- [Assignment]
Below are records; work out how many of their lines hold the string "apply" and give that number alone.

- [Dataset content]

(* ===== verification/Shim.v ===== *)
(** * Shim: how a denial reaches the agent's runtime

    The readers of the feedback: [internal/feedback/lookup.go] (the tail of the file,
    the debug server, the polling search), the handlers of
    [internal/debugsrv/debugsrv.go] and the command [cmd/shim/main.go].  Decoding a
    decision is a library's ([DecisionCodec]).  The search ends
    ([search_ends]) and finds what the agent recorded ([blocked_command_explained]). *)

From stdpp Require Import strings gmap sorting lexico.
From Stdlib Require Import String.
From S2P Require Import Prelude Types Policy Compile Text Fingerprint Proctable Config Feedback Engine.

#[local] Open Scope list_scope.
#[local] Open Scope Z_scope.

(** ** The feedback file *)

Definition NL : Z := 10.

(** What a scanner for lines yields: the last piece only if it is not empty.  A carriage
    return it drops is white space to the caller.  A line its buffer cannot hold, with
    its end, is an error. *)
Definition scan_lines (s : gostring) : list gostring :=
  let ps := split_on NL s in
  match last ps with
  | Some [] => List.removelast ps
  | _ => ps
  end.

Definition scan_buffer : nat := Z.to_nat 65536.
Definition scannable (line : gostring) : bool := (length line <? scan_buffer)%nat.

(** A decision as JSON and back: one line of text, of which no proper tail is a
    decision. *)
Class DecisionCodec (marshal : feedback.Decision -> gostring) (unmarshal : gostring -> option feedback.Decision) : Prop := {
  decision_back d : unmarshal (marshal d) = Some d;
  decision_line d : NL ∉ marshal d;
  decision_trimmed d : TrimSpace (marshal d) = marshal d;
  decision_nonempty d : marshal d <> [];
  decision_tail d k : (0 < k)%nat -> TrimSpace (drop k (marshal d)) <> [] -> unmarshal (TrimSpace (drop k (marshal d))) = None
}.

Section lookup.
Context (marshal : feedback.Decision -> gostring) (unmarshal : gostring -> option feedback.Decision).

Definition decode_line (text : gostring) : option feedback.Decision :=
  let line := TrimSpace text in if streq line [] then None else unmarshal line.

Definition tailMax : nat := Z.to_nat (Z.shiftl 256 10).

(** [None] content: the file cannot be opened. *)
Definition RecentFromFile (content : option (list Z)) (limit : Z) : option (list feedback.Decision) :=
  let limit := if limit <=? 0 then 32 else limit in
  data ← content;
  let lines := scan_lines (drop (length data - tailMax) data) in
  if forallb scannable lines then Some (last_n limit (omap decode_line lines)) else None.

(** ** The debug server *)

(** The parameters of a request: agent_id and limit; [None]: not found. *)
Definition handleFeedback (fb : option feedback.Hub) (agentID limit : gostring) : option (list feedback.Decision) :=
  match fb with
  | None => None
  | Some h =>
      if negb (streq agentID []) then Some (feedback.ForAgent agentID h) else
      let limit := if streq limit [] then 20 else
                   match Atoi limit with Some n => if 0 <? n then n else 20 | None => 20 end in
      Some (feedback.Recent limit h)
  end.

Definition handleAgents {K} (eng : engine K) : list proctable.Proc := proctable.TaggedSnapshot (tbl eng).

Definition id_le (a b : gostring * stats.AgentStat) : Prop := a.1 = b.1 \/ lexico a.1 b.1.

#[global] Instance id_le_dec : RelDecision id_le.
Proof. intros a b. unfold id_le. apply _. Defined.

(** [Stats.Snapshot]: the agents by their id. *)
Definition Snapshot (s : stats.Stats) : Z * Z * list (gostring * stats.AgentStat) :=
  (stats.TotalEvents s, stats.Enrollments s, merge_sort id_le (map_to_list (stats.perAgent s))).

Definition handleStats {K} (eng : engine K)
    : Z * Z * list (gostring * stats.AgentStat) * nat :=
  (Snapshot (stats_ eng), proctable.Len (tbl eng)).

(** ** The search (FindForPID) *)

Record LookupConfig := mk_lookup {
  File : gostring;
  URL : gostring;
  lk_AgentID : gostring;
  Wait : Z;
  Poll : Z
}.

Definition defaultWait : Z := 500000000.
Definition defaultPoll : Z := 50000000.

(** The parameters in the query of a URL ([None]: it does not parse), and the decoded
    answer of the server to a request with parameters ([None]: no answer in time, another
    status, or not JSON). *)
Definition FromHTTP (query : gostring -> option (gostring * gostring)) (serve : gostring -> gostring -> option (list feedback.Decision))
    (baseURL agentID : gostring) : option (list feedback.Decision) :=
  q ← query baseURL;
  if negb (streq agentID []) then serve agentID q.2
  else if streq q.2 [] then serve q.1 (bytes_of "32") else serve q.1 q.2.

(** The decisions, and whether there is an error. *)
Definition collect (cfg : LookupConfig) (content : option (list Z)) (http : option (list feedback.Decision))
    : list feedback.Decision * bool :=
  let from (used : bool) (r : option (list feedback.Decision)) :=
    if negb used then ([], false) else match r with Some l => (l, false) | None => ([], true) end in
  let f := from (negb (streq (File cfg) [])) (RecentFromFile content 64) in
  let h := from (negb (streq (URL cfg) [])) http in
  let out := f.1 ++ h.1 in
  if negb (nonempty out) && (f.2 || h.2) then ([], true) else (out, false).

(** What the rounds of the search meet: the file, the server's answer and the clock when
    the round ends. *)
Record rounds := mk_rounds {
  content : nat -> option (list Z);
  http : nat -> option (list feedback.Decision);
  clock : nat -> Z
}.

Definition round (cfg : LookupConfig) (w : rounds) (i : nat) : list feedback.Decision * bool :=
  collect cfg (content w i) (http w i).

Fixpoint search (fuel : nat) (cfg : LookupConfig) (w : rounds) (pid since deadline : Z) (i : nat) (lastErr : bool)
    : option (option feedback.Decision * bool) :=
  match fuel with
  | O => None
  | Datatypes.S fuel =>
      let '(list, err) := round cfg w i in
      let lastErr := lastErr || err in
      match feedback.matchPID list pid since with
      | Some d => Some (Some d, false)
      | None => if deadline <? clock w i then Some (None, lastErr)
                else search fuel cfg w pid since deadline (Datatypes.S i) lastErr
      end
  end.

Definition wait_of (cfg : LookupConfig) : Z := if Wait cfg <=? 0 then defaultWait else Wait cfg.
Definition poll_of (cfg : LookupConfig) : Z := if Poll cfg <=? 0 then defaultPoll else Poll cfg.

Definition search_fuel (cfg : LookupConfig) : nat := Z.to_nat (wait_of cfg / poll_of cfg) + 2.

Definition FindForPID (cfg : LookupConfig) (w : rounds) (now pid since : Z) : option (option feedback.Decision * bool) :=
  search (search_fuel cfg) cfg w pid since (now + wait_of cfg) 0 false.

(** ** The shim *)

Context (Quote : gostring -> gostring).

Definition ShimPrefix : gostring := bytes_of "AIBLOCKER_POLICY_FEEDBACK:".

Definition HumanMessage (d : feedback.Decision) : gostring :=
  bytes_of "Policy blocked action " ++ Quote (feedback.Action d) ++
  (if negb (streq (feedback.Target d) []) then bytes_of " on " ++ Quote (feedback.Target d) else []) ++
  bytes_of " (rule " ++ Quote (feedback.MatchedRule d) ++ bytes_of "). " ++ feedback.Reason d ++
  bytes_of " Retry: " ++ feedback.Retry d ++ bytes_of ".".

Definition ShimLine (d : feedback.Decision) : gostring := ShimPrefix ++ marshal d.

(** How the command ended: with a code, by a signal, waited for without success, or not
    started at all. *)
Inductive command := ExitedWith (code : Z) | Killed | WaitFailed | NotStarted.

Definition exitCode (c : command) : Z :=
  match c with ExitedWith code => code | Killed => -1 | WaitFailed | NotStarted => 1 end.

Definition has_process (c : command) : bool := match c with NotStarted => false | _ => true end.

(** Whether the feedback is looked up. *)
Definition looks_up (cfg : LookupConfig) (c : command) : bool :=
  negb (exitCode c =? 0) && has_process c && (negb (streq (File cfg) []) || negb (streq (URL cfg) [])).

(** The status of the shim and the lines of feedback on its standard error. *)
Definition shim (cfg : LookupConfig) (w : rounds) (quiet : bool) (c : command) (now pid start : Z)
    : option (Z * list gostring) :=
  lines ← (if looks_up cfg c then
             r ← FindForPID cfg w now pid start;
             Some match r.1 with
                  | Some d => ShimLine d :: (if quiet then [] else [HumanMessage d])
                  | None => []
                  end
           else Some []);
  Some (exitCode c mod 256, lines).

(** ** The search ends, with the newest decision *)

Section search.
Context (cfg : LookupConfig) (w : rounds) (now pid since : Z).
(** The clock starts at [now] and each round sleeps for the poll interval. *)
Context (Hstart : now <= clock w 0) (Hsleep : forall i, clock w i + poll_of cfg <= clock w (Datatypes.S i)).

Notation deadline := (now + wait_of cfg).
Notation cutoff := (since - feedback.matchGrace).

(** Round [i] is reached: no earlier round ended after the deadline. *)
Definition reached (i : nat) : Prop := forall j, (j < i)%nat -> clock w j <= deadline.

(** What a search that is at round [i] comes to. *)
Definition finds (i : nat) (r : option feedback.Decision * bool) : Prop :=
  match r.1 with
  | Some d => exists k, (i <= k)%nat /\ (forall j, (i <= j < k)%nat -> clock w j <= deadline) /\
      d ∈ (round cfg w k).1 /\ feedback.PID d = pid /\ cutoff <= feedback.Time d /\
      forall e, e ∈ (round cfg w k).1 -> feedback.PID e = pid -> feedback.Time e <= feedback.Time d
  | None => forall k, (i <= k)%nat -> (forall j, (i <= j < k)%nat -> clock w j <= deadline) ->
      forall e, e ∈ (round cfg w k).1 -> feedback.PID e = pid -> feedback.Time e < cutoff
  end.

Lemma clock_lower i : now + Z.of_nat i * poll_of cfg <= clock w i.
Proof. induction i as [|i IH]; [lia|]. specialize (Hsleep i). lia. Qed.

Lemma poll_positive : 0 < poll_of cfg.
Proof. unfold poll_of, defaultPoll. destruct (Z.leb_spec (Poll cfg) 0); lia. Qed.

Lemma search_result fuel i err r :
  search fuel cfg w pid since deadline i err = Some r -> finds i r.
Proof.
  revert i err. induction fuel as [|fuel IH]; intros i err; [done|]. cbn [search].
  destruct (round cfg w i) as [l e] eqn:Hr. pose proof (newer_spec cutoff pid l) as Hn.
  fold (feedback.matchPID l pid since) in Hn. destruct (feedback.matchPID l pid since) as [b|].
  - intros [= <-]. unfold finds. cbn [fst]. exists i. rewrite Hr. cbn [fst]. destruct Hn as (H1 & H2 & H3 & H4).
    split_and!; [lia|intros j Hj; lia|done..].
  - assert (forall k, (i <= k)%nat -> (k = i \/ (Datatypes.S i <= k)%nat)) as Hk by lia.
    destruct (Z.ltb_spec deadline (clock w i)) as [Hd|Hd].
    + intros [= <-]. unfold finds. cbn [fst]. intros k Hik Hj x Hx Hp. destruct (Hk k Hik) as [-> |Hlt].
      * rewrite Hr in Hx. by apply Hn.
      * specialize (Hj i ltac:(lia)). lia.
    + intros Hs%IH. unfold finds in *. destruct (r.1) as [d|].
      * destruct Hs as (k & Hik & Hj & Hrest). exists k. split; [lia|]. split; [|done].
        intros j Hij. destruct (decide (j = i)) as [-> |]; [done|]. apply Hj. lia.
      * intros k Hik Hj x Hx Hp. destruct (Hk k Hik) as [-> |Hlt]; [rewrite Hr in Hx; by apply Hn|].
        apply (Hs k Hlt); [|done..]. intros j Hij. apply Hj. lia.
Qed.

- [Exercise output]
5